Через несколько недель их злая, уставшая и изрядно поредевшая компания остановилась в какой-то мертвой деревушке. Над десятком-другим землянок, сгрудившихся вокруг маленькой деревянной кирхи, нависала черно-белая лысая гора — вот и вся деревня. Ниже деревни блестел насквозь промерзший пруд, за ним сплошной стеной стояли заросли орешника и сухостой, куда не глянь, на целый день пути. Пальцы, пальцы, где вы были? Нас цвайхендером рубили. Пока Уве-Томас и другие солдаты валялись в полузабытье на земляном полу кирхи и грызли мерзлые овощи, Рутгер изучал орешник, отыскивая старые заросшие тропы. Он мысленно отмечал поваленные стволы, перегораживающие путь, ямы с затхлой водой и другие преграды. Через несколько дней на закате он завязал глаза куском мешковины и побежал от пруда вглубь леса, но упал сразу же после первого поворота, зацепившись за ветку, которой (он мог поклясться) часом ранее там не было. Еще через сотню попыток, после очередного падения, как следует приложившись головой, он разозлился, ударил себя несколько раз ладонями по щекам и побежал напролом, стараясь не думать ни о чем. Бежать было легко и просто, в темноте закрытых глаз вспыхивали и гасли цветы. Чудесный сад, прекрасный сад, невыносимо близкий горизонт, вдруг подумал Рутгер, резко остановился и сорвал повязку. Он стоял в полушаге от края обрыва, внизу скрипел больной лес, впереди ярко светилась тонкая полоска заката, зажатая между чужой землей и зимним низким небом. Здесь Рутгер услышал первый слог своего настоящего имени, спускаясь к потаённому саду своего сердца, открывшегося только ему.
Да, улыбается сам себе Рутгер, прежде чем нашелся следующий слог, много чего произошло. Во второй серии мне пришлось притворяться мертвецом и читать проповеди матросам. Затем, после ранения в плечо, меня провезли контрабандой в столицу, где я учился латыни и занимался живописью и анатомией. Всю четвертую серию я воспитывал двух сыновей, а через шестую меня гнали собаки, да так, что я потерял сапоги, кисет и огниво. Пальцы, пальцы, где вы были? И вот я здесь, чтобы узнать последний слог своего имени, который ждет меня сразу за этим лесом. Он выбегает на размокшую проселочную дорогу, и дождь сразу стихает. С пригорка виден дом, который так же, как и Рутгер, светится изнутри, только не так ярко. Мягче. Он начинает путь вниз, петляя между потоков мутной воды.
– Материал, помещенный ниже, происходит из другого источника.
(* ===== verification/CliBodies.v ===== *)
(** * CliBodies: what the command line and the API server read of each other

    The bodies the client of apps/cli/internal/apiclient/client.go sends, as
    the handlers decode them, and the answers of the handlers
    (services/apiserver/internal/server), as the client decodes them. *)
From S2P Require Import Prelude Json Schema Effects DbTenancy DbWorkload Wire Auth ApiCore ApiOrgs ApiApps ApiAuth.
From S2P Require Import ApiMux CliTypes ApiClient Sample.
From stdpp Require Import base gmap strings list.
From Stdlib Require Import ZArith Lia.
Open Scope Z_scope.

(** ** What the client makes of a row *)

Section views.
Context `{UUIDText}.
Definition organization_view (o : Organization) : Api.Organization :=
  Api.Build_Organization (uuid_String o.(Organization_ID)) o.(Organization_Name) o.(Organization_Slug)
    o.(Organization_CreatedAt).
Definition membership_view (m : Membership) (email : string) : Api.Membership :=
  Api.Build_Membership (uuid_String m.(Membership_ID)) (uuid_String m.(Membership_OrgID))
    (uuid_String m.(Membership_UserID)) email (to_text m.(Membership_Role)) m.(Membership_CreatedAt).
Definition project_view (p : Project) : Api.Project :=
  Api.Build_Project (uuid_String p.(Project_ID)) (uuid_String p.(Project_OrgID)) p.(Project_Name)
    p.(Project_Slug) p.(Project_CreatedAt).
Definition application_view (a : Application) : Api.Application :=
  Api.Build_Application (uuid_String a.(Application_ID)) (uuid_String a.(Application_OrgID))
    (uuid_String a.(Application_ProjectID)) a.(Application_Name) a.(Application_Image)
    a.(Application_ReplicasDesired) a.(Application_CreatedAt).
Definition deployment_view (d : Deployment) (s : ReplicaState) (dnsName : option string) : Api.Deployment :=
  Api.Build_Deployment (uuid_String d.(Deployment_ID)) (uuid_String d.(Deployment_ApplicationID))
    d.(Deployment_Image) d.(Deployment_Revision) (to_text d.(Deployment_Status)) d.(Deployment_Strategy)
    d.(Deployment_WorkerContainerID) s.(ReplicasDesired) s.(ReplicasRunning)
    ((λ c, Api.Build_ContainerSummary (uuid_String c.1) (to_text c.2)) <$> s.(Containers))
    (Api.Build_Service <$> dnsName) d.(Deployment_CreatedAt) d.(Deployment_CompletedAt).
Definition node_view (n : Node) : Api.Node :=
  Api.Build_Node (uuid_String n.(Node_ID)) n.(Node_Hostname) (to_text n.(Node_Status)) n.(Node_LastHeartbeatAt).
Definition domain_view (d : Domain) : Api.Domain :=
  Api.Build_Domain (uuid_String d.(Domain_ID)) (uuid_String d.(Domain_OrgID))
    (uuid_String d.(Domain_ProjectID)) (uuid_String d.(Domain_ApplicationID)) d.(Domain_Hostname)
    (to_text d.(Domain_TLSStatus)) d.(Domain_CreatedAt).
(** [key]: the plaintext, empty but in the answer to its creation. *)
Definition api_key_view (k : APIKey) (key : string) : Api.APIKey :=
  Api.Build_APIKey (uuid_String k.(APIKey_ID)) (uuid_String k.(APIKey_OrgID)) k.(APIKey_Name)
    k.(APIKey_Scopes) (uuid_String k.(APIKey_CreatedBy)) k.(APIKey_CreatedAt) k.(APIKey_RevokedAt) key.
Definition quota_view (q : ResourceQuota) (u : ResourceUsage) : Api.Quota :=
  Api.Build_Quota (uuid_String q.(ResourceQuota_OrgID)) q.(ResourceQuota_MaxCPUMillicores)
    q.(ResourceQuota_MaxMemoryMB) q.(ResourceQuota_MaxContainers) q.(ResourceQuota_MaxProjects)
    q.(ResourceQuota_MaxDeploymentsPerDay) u.(ResourceUsage_CPUMillicores) u.(ResourceUsage_MemoryMB)
    u.(ResourceUsage_Containers) u.(ResourceUsage_Projects) u.(ResourceUsage_DeploymentsToday).
Definition audit_view (e : AuditLogEntry) : Api.AuditLogEntry :=
  Api.Build_AuditLogEntry (uuid_String e.(AuditLogEntry_ID)) (uuid_String e.(AuditLogEntry_OrgID))
    (uuid_String <$> e.(AuditLogEntry_ActorUserID)) e.(AuditLogEntry_Action) e.(AuditLogEntry_TargetType)
    (uuid_String e.(AuditLogEntry_TargetID)) (Some (default JNull e.(AuditLogEntry_Metadata)))
    e.(AuditLogEntry_CreatedAt).
Definition auth_view (r : authResponse) : Api.AuthResponse :=
  Api.Build_AuthResponse
    (Api.Build_AuthUser (uuid_String r.(auth_User).(User_ID)) r.(auth_User).(User_Email))
    (Api.Build_Org (uuid_String r.(auth_OrgID)) r.(auth_OrgSlug) r.(auth_Role))
    r.(auth_AccessToken) r.(auth_ExpiresAt) r.(auth_RefreshToken).
(** The cursor of a page: nil when it is the last. *)
Definition cursor_view (c : string) : option string := if decide (c = "") then None else Some c.
End views.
— Смотрите, — говорит необычно спокойная Светка. — Смотрите туда. Мы поворачиваемся и смотрим на то, как над забором, там, откуда должна приехать машина мамы и папы, появляется яркий свет и прячется, чтобы выплыть вновь. Я думаю, что свет слишком уж яркий. Сашка думает, что дождь слишком быстро кончился. Светка думает, что мама будет ругаться из-за электрической коробки. Мои хорошие и теплые, думает Тётка. Она поднимает голову, разевает пасть и отчетливо произносит, глядя нам прямо в глаза: «РИЗОГОНТ!».